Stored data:
=== Section Start ===

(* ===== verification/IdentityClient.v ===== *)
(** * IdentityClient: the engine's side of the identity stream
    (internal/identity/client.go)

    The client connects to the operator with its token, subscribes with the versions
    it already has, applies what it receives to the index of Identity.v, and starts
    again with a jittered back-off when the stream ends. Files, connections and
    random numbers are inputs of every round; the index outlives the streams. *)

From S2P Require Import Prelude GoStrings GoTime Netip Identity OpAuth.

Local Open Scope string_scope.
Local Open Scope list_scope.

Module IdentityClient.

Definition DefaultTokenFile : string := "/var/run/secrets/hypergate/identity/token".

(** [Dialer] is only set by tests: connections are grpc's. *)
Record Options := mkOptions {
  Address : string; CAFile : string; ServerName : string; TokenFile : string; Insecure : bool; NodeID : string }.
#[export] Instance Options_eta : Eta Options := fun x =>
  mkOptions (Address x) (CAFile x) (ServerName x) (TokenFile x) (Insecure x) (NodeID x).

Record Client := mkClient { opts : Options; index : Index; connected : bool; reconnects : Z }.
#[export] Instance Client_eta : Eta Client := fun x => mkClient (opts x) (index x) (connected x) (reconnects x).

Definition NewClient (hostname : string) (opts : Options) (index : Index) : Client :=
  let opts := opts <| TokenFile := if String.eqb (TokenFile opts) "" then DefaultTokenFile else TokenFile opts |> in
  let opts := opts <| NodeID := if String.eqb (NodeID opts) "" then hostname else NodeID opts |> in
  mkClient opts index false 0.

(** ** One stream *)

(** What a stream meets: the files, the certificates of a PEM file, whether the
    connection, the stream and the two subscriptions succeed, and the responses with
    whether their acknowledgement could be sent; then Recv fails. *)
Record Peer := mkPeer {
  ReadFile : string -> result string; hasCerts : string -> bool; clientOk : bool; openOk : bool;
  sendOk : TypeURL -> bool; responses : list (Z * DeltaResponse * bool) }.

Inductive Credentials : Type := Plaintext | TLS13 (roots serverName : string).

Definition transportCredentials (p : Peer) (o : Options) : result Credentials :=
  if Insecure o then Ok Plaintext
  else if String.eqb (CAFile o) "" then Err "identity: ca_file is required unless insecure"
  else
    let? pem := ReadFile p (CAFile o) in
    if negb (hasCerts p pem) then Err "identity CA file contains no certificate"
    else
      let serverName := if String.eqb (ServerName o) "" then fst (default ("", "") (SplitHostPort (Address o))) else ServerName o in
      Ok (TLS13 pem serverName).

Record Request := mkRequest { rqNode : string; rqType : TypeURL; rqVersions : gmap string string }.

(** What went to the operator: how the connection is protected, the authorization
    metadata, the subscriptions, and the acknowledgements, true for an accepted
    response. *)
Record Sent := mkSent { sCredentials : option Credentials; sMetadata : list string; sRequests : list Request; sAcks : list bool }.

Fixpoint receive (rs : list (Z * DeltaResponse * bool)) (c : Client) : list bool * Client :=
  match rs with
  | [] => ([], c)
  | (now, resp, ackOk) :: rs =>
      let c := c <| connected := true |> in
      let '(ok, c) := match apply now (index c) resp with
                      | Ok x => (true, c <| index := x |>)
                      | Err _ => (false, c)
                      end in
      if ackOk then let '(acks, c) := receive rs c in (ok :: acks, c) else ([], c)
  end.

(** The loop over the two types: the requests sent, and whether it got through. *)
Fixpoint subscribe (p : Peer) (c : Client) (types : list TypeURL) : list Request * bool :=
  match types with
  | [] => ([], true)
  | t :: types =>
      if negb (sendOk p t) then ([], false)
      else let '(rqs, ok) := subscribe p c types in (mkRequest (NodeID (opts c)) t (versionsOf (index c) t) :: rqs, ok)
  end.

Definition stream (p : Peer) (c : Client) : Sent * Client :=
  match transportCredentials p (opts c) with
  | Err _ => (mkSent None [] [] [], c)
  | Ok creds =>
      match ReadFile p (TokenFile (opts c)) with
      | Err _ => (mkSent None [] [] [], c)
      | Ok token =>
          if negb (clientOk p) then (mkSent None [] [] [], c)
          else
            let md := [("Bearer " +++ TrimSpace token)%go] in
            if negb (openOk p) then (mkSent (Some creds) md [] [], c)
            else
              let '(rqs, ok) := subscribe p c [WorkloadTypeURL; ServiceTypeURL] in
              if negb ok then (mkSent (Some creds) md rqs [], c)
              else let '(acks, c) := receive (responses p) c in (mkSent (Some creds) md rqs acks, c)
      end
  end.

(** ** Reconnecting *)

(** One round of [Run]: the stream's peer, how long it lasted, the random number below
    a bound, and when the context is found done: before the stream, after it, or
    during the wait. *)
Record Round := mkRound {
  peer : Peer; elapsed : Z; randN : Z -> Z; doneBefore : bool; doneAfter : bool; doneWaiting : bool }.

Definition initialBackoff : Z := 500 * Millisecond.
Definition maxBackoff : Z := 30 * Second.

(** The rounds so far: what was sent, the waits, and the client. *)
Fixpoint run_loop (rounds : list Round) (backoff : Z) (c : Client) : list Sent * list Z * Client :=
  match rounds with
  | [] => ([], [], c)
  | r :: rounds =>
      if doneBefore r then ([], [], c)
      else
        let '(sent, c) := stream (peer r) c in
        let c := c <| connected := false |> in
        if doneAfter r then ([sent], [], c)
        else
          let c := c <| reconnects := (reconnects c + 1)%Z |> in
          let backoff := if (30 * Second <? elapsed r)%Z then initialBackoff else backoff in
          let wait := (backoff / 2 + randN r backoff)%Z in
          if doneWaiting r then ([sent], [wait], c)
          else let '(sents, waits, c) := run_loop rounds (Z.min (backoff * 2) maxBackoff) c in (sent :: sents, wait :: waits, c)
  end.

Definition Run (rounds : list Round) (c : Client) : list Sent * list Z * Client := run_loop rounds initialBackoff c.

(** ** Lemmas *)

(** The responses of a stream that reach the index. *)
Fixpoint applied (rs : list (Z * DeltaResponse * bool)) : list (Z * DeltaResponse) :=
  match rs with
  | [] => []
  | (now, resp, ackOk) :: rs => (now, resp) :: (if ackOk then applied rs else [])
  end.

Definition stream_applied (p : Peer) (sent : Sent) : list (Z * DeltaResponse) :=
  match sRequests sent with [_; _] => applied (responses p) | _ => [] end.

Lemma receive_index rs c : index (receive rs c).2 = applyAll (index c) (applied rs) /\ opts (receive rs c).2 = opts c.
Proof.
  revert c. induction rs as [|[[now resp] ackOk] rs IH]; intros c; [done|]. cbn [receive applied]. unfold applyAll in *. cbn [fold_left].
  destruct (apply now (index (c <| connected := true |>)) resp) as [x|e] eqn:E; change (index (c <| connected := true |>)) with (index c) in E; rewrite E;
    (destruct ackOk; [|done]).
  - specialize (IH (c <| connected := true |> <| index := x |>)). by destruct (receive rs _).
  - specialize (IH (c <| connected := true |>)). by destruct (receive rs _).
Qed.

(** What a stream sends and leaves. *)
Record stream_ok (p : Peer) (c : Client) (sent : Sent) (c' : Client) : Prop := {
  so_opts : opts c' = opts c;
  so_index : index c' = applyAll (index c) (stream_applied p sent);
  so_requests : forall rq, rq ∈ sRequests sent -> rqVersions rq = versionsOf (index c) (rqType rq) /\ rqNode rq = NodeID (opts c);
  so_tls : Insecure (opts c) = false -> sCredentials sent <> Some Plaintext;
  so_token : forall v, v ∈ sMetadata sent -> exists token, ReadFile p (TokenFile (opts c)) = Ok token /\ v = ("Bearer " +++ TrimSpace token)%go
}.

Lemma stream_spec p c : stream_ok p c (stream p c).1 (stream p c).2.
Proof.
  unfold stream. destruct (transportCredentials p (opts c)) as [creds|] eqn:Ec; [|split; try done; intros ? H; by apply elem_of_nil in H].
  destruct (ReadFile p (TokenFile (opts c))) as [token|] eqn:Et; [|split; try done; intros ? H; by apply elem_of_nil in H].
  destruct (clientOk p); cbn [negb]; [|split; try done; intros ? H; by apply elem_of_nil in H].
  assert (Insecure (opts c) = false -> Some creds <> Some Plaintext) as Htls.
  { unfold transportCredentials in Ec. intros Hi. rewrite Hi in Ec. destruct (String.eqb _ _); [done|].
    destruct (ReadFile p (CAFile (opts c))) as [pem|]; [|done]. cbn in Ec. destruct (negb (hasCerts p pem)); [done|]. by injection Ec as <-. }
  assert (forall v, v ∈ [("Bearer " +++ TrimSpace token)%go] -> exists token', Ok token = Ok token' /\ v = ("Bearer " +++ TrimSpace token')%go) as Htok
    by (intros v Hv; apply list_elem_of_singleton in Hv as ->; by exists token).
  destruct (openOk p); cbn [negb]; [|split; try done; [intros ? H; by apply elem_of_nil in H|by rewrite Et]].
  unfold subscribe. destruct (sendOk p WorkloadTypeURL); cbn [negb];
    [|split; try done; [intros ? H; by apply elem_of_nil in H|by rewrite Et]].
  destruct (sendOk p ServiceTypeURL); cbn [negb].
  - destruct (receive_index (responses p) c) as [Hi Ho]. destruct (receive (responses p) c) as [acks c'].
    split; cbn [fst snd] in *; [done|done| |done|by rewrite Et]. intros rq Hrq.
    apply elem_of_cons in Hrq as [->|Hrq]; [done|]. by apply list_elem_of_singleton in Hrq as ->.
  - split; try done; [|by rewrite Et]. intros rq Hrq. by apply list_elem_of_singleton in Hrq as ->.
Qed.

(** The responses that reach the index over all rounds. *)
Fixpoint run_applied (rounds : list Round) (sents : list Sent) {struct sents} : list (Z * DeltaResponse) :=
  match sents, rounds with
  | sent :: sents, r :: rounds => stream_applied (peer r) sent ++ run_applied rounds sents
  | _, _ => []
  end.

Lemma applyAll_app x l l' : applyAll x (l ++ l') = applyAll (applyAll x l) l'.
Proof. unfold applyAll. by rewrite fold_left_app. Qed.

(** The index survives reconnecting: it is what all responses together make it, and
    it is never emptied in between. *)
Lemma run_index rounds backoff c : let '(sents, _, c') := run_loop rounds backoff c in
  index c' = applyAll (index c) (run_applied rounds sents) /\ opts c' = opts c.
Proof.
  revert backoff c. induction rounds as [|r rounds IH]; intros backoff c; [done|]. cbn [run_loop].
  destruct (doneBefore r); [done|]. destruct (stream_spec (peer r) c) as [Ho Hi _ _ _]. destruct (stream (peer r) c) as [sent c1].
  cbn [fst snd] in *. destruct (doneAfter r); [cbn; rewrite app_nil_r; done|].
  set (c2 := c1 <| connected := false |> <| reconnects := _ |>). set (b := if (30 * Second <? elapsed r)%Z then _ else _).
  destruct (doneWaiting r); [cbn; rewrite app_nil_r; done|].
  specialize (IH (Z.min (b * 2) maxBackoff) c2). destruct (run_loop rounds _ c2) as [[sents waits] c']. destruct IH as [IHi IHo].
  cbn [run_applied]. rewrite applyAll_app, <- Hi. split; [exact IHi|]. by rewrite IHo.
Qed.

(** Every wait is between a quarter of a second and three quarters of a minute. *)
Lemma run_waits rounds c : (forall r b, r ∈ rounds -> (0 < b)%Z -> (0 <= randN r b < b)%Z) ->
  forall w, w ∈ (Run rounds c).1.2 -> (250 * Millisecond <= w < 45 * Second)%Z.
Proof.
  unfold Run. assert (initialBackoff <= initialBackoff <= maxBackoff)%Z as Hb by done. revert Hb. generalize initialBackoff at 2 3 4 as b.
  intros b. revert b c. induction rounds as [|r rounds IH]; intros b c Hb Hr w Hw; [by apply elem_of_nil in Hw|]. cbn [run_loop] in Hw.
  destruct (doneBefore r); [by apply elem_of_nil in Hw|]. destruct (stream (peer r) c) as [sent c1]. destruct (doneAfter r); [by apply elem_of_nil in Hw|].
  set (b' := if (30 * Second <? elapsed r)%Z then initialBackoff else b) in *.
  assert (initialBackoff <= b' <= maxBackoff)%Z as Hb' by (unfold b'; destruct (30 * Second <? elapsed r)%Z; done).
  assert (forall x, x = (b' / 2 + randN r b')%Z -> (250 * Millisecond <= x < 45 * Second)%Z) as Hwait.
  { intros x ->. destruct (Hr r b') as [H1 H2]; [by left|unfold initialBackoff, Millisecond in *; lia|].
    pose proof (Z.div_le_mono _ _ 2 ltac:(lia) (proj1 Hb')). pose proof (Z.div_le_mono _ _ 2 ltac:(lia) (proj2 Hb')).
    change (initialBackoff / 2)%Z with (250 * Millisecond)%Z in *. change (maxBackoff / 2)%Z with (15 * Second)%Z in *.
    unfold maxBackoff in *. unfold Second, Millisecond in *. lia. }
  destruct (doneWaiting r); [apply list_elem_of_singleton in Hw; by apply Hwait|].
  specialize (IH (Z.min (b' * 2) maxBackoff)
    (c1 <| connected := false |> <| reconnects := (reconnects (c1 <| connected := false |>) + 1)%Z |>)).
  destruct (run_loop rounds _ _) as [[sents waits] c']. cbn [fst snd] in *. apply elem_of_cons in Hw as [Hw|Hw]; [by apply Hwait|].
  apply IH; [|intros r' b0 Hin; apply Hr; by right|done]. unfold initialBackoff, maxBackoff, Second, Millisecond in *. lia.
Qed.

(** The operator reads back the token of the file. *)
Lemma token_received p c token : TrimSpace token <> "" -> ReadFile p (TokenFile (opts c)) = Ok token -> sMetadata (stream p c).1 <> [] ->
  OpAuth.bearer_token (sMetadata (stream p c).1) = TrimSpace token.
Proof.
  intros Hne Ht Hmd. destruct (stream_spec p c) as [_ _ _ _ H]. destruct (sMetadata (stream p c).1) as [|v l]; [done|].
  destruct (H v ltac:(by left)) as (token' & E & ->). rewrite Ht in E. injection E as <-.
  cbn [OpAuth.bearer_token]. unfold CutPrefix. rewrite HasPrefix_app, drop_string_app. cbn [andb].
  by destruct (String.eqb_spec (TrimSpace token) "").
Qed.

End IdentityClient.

=== Section End ===

▶ Task instructions
Although the records may continue, retype only the lines from the first one through the one containing "Definition NewClient (hostname", exactly as they appear.

▶ Output below
(* ===== verification/IdentityClient.v ===== *)
(** * IdentityClient: the engine's side of the identity stream
    (internal/identity/client.go)

    The client connects to the operator with its token, subscribes with the versions
    it already has, applies what it receives to the index of Identity.v, and starts
    again with a jittered back-off when the stream ends. Files, connections and
    random numbers are inputs of every round; the index outlives the streams. *)

From S2P Require Import Prelude GoStrings GoTime Netip Identity OpAuth.

Local Open Scope string_scope.
Local Open Scope list_scope.

Module IdentityClient.

Definition DefaultTokenFile : string := "/var/run/secrets/hypergate/identity/token".

(** [Dialer] is only set by tests: connections are grpc's. *)
Record Options := mkOptions {
  Address : string; CAFile : string; ServerName : string; TokenFile : string; Insecure : bool; NodeID : string }.
#[export] Instance Options_eta : Eta Options := fun x =>
  mkOptions (Address x) (CAFile x) (ServerName x) (TokenFile x) (Insecure x) (NodeID x).

Record Client := mkClient { opts : Options; index : Index; connected : bool; reconnects : Z }.
#[export] Instance Client_eta : Eta Client := fun x => mkClient (opts x) (index x) (connected x) (reconnects x).

Definition NewClient (hostname : string) (opts : Options) (index : Index) : Client :=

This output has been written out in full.